Voy a exponer algunas de las características de este notable y extendido grupo zoológico (hay quien asegura que son humanos, confundidos por la apariencia física):
El madrileño no sólo cree que todo es suyo, sino que la totalidad manifiesta de la creación ha dispuesto las cosas pensando exclusivamente en el madrileño. Es decir, que tiene título de propiedad sobre aquéllo que holla, pisa, pasea o destroza. Pero esta concepción va mucho más allá de la apropiación: llega a la metafísica. Un madrileño no concibe que haya playas el martes, que la tarde ilumine un lago en un día laborable, que haya museos abiertos cuando él no está, que haya gente que trabaja cuando él está de vacaciones, que haya establecimientos cerrados en días festivos ("así no van a hacer negocio") o que haya gente que viva en los centros históricos de las ciudades. Etcétera.
Como para él el mundo aparece cuando está y desaparece cuando se ha ido, le resulta inconcebible que el escape libre de la moto de su niño despierte a nadie. Que su basura destroce entornos ajenos, que su fuego pueda quemar un bosque. Que haya otros vehículos en la carretera. Que su ruido pueda molestar a nadie. Digamos, de paso, que el madrileño es esencialmente incapaz de soportar la falta de ruido, por eso lo lleva con él a donde vaya. En pleno invierno verás al pelopincho con el bacalao rumbero a todo trapo con las ventanillas bajadas; en cualquier playa, si un chiringuito quiere tener éxito, atraerá a los madrileños con el loro a tantos vatios como se necesitan para derribar un puente; en la montaña oirás lo que tú crees un concierto al aire libre que no es más que una familia de domingueros que, por llevar, se llevan la televisión plana con el home cinema. En París cenan en McDonald’s.
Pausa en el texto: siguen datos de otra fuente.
(** ** Removing *)
Lemma last_index_spec l v : match last_index l v with
  | Some k => exists x, l !! k = Some x /\ x.1 = v /\ forall j y, l !! j = Some y -> y.1 = v -> (j <= k)%nat
  | None => forall j y, l !! j = Some y -> y.1 <> v end.
Proof.
  induction l as [|x l IH]; cbn [last_index]; [done|]. destruct (last_index l v) as [k|].
  - destruct IH as (y & H1 & H2 & H3). exists y. split; [done|]. split; [done|]. intros [|j] z Hz Hv; [lia|]. specialize (H3 j z Hz Hv). lia.
  - destruct (Z.eqb_spec x.1 v) as [E|E].
    + exists x. split; [done|]. split; [done|]. intros [|j] z Hz Hv; [done|]. by destruct (IH j z Hz).
    + intros [|j] z Hz; [injection Hz as <-; done|]. by apply (IH j).
Qed.
(** What the search of the chains finds. *)
Lemma found_spec t l C v : table_inv t l -> chains t (upto (gc_roots_count t)) C -> exists r,
  (i ← aget (gc_root_buckets t) (gc_root_bucket t v); find_root (S (length (gc_roots t))) t v i (-1)) = Some r /\
  match last_index l v with Some k => r = Z.of_nat k | None => r = -1 end.
Proof.
  intros Ht Hc. pose proof Ht as [[Hn Hm] _ _ Hr]. set (b := gc_root_bucket t v). pose proof (ch_max _ _ _ Hc). assert (0 <= b < 2 * gc_roots_max t) as Hb by (apply bucket_range; lia). rewrite (ch_head _ _ _ Hc b Hb). cbn [mbind option_bind].
  eexists. split.
  - apply (find_root_spec t v _ (C b) (-1)); [by apply (ch_seg _ _ _ Hc)| |pose proof (chain_length t _ C b Hc Hb); lia]. intros j Hj. pose proof (chain_range _ _ _ _ _ Hc Hb Hj). split; [lia|]. by apply (root_at_aget t (upto (gc_roots_count t)) C).
  - destruct (better_spec t v (C b) (-1)) as (B1 & B2 & B3). set (r := foldl (better t v) (-1) (C b)) in *.
    assert (forall j x, l !! j = Some x -> x.1 = v -> Z.of_nat j <= r) as Hle.
    { intros j x Hx Hv. rewrite <- aget_nat in Hx. pose proof (root_at_list t l _ _ Ht Hx) as E. apply B3; [|congruence]. apply (ch_in _ _ _ Hc b _ Hb). split; [apply aget_Some_range in Hx; unfold upto; lia|]. by rewrite E, Hv. }
    assert (0 <= r -> exists x, l !! Z.to_nat r = Some x /\ x.1 = v) as Hin.
    { intros H0. destruct B2 as [->|[B2 Hv]]; [lia|]. apply (ch_in _ _ _ Hc b _ Hb) in B2 as [Hu _]. unfold upto in Hu. destruct (aget_is_Some l r ltac:(lia)) as [x Hx]. exists x. split; [by rewrite <- aget_lookup by lia|]. rewrite <- Hv. symmetry. by apply (root_at_list t l). }
    pose proof (last_index_spec l v) as Hli. destruct (last_index l v) as [k|].
    + destruct Hli as (x & Hx & Hv & Hmax). pose proof (Hle k x Hx Hv). destruct Hin as (y & Hy & Hyv); [lia|]. specialize (Hmax _ _ Hy Hyv). lia.
    + destruct (decide (0 <= r)) as [H0|]; [|lia]. destruct (Hin H0) as (x & Hx & Hv). by destruct (Hli _ _ Hx).
Qed.
Lemma aget_removelast {A} (l : list A) i : aget (removelast l) i = if decide (i = alen l - 1) then None else aget l i.
Proof.
  destruct l as [|x l] using rev_ind; [cbn; case_decide; by rewrite ?(proj2 (aget_None _ _)) by (unfold alen; cbn; lia)|]. rewrite removelast_last. clear IHl.
  assert (alen (l ++ [x]) = alen l + 1) as -> by (unfold alen; rewrite length_app; cbn; lia). destruct (decide (i = alen l + 1 - 1)) as [->|]; [apply aget_None; lia|]. destruct (decide (i < alen l)); [by rewrite aget_app_l by lia|].
  rewrite !(proj2 (aget_None _ _)); [done| |lia]. unfold alen in *. rewrite length_app. cbn. lia.
Qed.
Lemma removed_at (l : list (Z * Z)) k x i y : 0 <= k < alen l -> aget (removelast (<[Z.to_nat k := x]> l)) i = Some y -> 0 <= i < alen l - 1 /\ (i = k /\ y = x \/ i <> k /\ aget l i = Some y).
Proof.
  intros Hk. rewrite aget_removelast, alen_insert. destruct (decide (i = alen l - 1)); [done|]. intros Hy. pose proof (aget_Some_range _ _ _ Hy) as Hi. rewrite alen_insert in Hi. split; [lia|].
  destruct (decide (i = k)) as [->|]; [rewrite aget_insert_eq in Hy by done; injection Hy as <-; by left|]. rewrite aget_insert_ne in Hy by lia. by right.
Qed.
Lemma alen_removelast {A} (l : list A) : 0 < alen l -> alen (removelast l) = alen l - 1.
Proof. destruct l as [|x l _] using rev_ind; [unfold alen; cbn; lia|]. intros _. rewrite removelast_last. unfold alen. rewrite length_app. cbn. lia. Qed.
Lemma aget_last (l : list (Z * Z)) x : last l = Some x -> aget l (alen l - 1) = Some x.
Proof. destruct l as [|y l _] using rev_ind; [done|]. rewrite last_snoc. intros [= ->]. unfold alen at 1. rewrite length_app. cbn [length]. rewrite aget_mid; [done|]. unfold alen. lia. Qed.
(** The removed root is found, unlinked, and the last one takes its place. *)
Lemma remove_at t l C k x : table_inv t l -> chains t (upto (gc_roots_count t)) C -> 0 <= k < alen l -> last l = Some x -> exists t',
  (t ← gc_root_unlink t k; let last := gc_roots_count t - 1 in
   let t := RootTable (gc_roots t) (gc_root_owners t) (gc_root_buckets t) (gc_root_next t) (gc_root_previous t) last (gc_roots_max t) in
   if negb (k =? last) then move_last t k last else Some t) = Some t' /\ table_inv t' (removelast (<[Z.to_nat k := x]> l)).
Proof.
  intros Ht Hc Hk Hx. pose proof Ht as [[Hn Hm] _ [L1 L2] Hr]. apply aget_last in Hx. destruct (root_unlink_spec t _ C k Hc) as (t1 & C1 & -> & (S1 & S2 & S3 & S4) & H1); [lia|unfold upto; lia|]. cbn [mbind option_bind]. cbv zeta. rewrite S3.
  set (lst := gc_roots_count t - 1). set (t2 := RootTable _ _ _ _ _ lst _). pose proof (chains_with_count _ _ _ lst H1) as H2. fold t2 in H2. destruct (Z.eqb_spec k lst) as [E|E]; cbn [negb].
  - exists t2. split; [done|]. split; cbn [t2 gc_roots gc_root_owners gc_roots_max gc_roots_count].
    + rewrite alen_removelast, alen_insert, S4 by (rewrite alen_insert; lia). unfold lst. lia.
    + right. exists C1. eapply chains_iff; [|exact H2]. intros i. unfold upto. cbn. lia.
    + rewrite S1, S2, S4. lia.
    + intros i y Hy. rewrite S1, S2. destruct (removed_at l k x i y Hk Hy) as [Hi [[-> _]|[_ Hy']]]; [lia|]. by apply Hr.
  - destruct (move_spec t2 _ C1 k lst H2) as (t' & C' & ro & ow & -> & M1 & M2 & (M3 & M4 & M5 & M6) & H3); [cbn; lia|unfold upto; lia|intros [_ ?]; done|cbn; lia|]. cbn [t2 gc_roots gc_root_owners gc_roots_max gc_roots_count] in M1, M2, M3, M4, M5, M6.
    exists t'. split; [done|]. rewrite S1 in M3, M5. rewrite S2 in M4, M6. split.
    + rewrite alen_removelast, alen_insert, M1, M2, S4 by (rewrite alen_insert; lia). unfold lst. lia.
    + right. exists C'. rewrite M1. eapply chains_iff; [|exact H3]. intros i. unfold upto. cbn. lia.
    + rewrite (aset_len _ _ _ _ M5), (aset_len _ _ _ _ M6), M2, S4. done.
    + intros i y Hy. assert (ro = x.1 /\ ow = x.2) as [-> ->] by (replace (alen l - 1) with lst in Hx by lia; apply Hr in Hx as [Hx1 Hx2]; split; congruence).
      destruct (removed_at l k x i y Hk Hy) as [Hi [[-> ->]|[Hne Hy']]]; [split; [apply (aget_aset_eq _ _ _ _ M5)|apply (aget_aset_eq _ _ _ _ M6)]|].
      rewrite (aget_aset_ne _ _ _ _ _ M5), (aget_aset_ne _ _ _ _ _ M6) by lia. by apply Hr.
Qed.
Lemma hl_remove_root_spec t l v : table_inv t l -> exists t', hl_remove_root t v = Some t' /\ table_inv t' (spec_remove l v).
Proof.
  intros Ht. pose proof Ht as [[Hn Hm] Hch _ _]. unfold hl_remove_root. destruct (Z.gtb_spec (gc_roots_count t) 0) as [H0|H0].
  2: { cbn [mbind option_bind]. change (-1 >=? 0) with false. cbv iota. exists t. split; [done|]. assert (l = []) as -> by (destruct l; [done|]; rewrite alen_cons in Hn; pose proof (alen_nonneg l); lia). done. }
  destruct Hch as [|[C HC]]; [lia|]. destruct (found_spec t l C v Ht HC) as (r & -> & Hr). cbn [mbind option_bind]. unfold spec_remove. destruct (last_index l v) as [k|] eqn:Ek.
  - subst r. pose proof (last_index_spec l v) as Hli. rewrite Ek in Hli. destruct Hli as (y & Hy & _). apply lookup_lt_Some in Hy. destruct (Z.geb_spec (Z.of_nat k) 0); [|lia]. destruct (last l) as [x|] eqn:Ex; [|apply last_None in Ex; subst l; cbn in Hy; lia].
    destruct (remove_at t l C (Z.of_nat k) x Ht HC ltac:(unfold alen; lia) Ex) as (t' & Hrem & Ht'). exists t'. split; [exact Hrem|]. by rewrite Nat2Z.id in Ht'.
  - subst r. change (-1 >=? 0) with false. cbv iota. by exists t.
Qed.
El madrileño entiende que haya normas, señales de tráfico y reglas de educación ciudadana. Pero da por supuesto, como es natural, que esas normas se han establecido para la pobre gente no madrileña. Porque el madrileño tiene la potestad hermenéutico-legislativa: es decir, la de interpretar las normas. Que se salta un semáforo y te golpea el costado: venías muy deprisa. Que la señal limita la velocidad a 20 km/h: “hombre, eso quiere decir 40”. Que da un índice de alcoholemia como para que no le dejen embarcar en un avión: “eso es para la gente que no sabe beber ni conducir”. Que hacen carreras de motos a la puerta de tu casa pero tratan de atropellar a tu perro: “es que esta urbanización es de motos, no de perros”. Que se pasa el "Ceda el paso" por el Arco de la Moncloa: "Es que yo vengo por una calle principal". Que aparca en doble fila en una calle llena de estacionamientos libres: “es que voy ahí mismo, no tiene por qué ponerse así, que no aguanta usted nada”. (Nota: todos estos son casos reales, sucedidos a quien esto escribe).
El madrileño es el que rezonga en la fila y cuando le toca el turno está tres cuartos de hora para hacer una operación simple, mirando de vez en cuando por encima del hombro, como queriendo decir. El madrileño es el que se ríe de los que respetan a los demás, cumplen con las normas, hacen caso a las señales o piensan en si pueden perjudicar a otros: “siejque no se pude ir así por la vida, que te comen”.
Supongo que con estas cosas se pueda entender mejor lo que pasa en la Comunidad de Madrid. Y que la Comunidad Valenciana, Málaga y Murcia, destinos naturales de los madrileños, compartan el virus. Con este motivo aclaratorio he escrito esta pequeña satyra.